**Data excerpts:**
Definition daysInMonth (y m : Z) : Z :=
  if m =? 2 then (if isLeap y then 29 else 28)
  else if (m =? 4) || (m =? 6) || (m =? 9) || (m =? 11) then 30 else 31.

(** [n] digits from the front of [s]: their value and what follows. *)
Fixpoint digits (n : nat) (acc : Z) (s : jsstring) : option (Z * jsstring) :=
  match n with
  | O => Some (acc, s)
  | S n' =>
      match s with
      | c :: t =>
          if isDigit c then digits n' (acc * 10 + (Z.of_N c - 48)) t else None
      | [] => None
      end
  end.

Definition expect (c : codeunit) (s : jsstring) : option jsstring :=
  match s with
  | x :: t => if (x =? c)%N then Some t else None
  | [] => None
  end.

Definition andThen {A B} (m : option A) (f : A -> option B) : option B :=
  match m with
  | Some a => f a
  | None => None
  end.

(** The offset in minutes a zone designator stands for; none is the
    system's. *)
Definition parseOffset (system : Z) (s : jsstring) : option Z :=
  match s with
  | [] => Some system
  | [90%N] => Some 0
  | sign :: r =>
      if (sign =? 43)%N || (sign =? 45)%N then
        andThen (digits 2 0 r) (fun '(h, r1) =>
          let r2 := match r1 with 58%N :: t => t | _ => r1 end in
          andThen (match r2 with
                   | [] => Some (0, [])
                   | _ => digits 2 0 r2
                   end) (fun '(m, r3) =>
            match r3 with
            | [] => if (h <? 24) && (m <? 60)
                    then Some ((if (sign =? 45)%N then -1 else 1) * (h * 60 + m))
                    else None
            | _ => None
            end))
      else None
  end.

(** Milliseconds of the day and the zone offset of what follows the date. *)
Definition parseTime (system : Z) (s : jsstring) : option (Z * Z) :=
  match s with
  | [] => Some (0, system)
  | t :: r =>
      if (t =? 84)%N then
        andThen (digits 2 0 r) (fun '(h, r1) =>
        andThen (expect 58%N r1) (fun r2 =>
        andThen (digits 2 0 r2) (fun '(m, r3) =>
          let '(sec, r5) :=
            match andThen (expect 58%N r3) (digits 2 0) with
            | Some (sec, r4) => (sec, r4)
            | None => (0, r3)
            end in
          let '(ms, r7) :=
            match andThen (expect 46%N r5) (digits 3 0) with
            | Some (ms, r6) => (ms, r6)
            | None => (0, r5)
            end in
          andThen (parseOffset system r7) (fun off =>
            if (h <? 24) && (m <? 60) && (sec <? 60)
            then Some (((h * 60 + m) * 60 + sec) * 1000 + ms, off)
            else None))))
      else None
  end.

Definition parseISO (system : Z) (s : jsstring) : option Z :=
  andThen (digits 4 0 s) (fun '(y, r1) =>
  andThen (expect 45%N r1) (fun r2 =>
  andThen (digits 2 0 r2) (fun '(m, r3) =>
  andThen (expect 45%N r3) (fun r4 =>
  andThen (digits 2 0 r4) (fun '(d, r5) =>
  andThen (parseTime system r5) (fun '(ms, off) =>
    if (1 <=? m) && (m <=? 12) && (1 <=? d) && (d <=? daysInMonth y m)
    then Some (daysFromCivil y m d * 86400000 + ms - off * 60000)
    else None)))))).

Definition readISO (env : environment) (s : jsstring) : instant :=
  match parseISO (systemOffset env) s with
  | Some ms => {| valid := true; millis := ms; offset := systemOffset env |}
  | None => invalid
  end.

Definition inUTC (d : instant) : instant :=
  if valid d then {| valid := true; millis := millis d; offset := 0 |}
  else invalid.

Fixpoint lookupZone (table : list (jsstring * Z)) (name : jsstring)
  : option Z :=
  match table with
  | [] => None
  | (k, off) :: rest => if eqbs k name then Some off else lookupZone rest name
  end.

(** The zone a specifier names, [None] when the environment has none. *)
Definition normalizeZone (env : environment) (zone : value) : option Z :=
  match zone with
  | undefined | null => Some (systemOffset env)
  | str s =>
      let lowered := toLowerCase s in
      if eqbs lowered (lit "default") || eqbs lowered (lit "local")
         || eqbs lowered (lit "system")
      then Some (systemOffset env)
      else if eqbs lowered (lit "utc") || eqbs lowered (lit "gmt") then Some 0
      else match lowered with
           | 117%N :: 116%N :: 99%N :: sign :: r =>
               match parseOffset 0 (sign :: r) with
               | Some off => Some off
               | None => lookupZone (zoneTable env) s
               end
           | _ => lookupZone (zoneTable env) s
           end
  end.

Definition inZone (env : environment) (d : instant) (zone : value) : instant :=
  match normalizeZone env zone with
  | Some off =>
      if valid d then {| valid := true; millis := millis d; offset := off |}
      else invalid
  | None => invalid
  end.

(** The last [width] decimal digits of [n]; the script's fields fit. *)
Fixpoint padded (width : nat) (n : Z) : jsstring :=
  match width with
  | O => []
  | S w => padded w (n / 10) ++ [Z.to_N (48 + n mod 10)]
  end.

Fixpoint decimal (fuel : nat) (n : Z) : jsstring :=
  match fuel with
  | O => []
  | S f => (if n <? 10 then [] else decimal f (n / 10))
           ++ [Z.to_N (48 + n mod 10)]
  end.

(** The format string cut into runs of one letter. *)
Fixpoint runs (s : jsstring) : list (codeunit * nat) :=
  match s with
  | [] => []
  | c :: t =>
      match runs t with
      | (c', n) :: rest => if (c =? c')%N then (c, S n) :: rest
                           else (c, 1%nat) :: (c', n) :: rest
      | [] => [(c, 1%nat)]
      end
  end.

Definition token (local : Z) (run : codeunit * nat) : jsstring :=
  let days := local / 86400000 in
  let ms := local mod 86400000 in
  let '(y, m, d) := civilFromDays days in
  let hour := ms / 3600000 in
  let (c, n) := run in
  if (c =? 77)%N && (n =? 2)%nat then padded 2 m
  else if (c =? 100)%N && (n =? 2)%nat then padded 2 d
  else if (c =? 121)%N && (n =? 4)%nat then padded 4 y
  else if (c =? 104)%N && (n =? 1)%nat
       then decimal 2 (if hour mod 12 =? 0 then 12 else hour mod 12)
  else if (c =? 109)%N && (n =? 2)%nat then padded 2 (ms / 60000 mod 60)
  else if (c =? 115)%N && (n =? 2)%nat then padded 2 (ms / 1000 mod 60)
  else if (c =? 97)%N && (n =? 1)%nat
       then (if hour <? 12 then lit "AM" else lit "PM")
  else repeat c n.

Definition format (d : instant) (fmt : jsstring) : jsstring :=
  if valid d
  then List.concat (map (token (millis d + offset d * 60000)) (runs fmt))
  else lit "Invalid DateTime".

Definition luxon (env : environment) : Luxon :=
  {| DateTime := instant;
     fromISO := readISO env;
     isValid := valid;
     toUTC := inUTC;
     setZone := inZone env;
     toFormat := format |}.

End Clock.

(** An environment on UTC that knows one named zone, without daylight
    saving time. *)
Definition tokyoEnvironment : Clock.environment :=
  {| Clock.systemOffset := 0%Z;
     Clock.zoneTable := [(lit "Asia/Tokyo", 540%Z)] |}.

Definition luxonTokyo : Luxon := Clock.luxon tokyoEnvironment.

**What the task requires:**
Return each full line of the entries that contains the word "rest".

**Reply to the task:**
  | (k, off) :: rest => if eqbs k name then Some off else lookupZone rest name
      | (c', n) :: rest => if (c =? c')%N then (c, S n) :: rest
                           else (c, 1%nat) :: (c', n) :: rest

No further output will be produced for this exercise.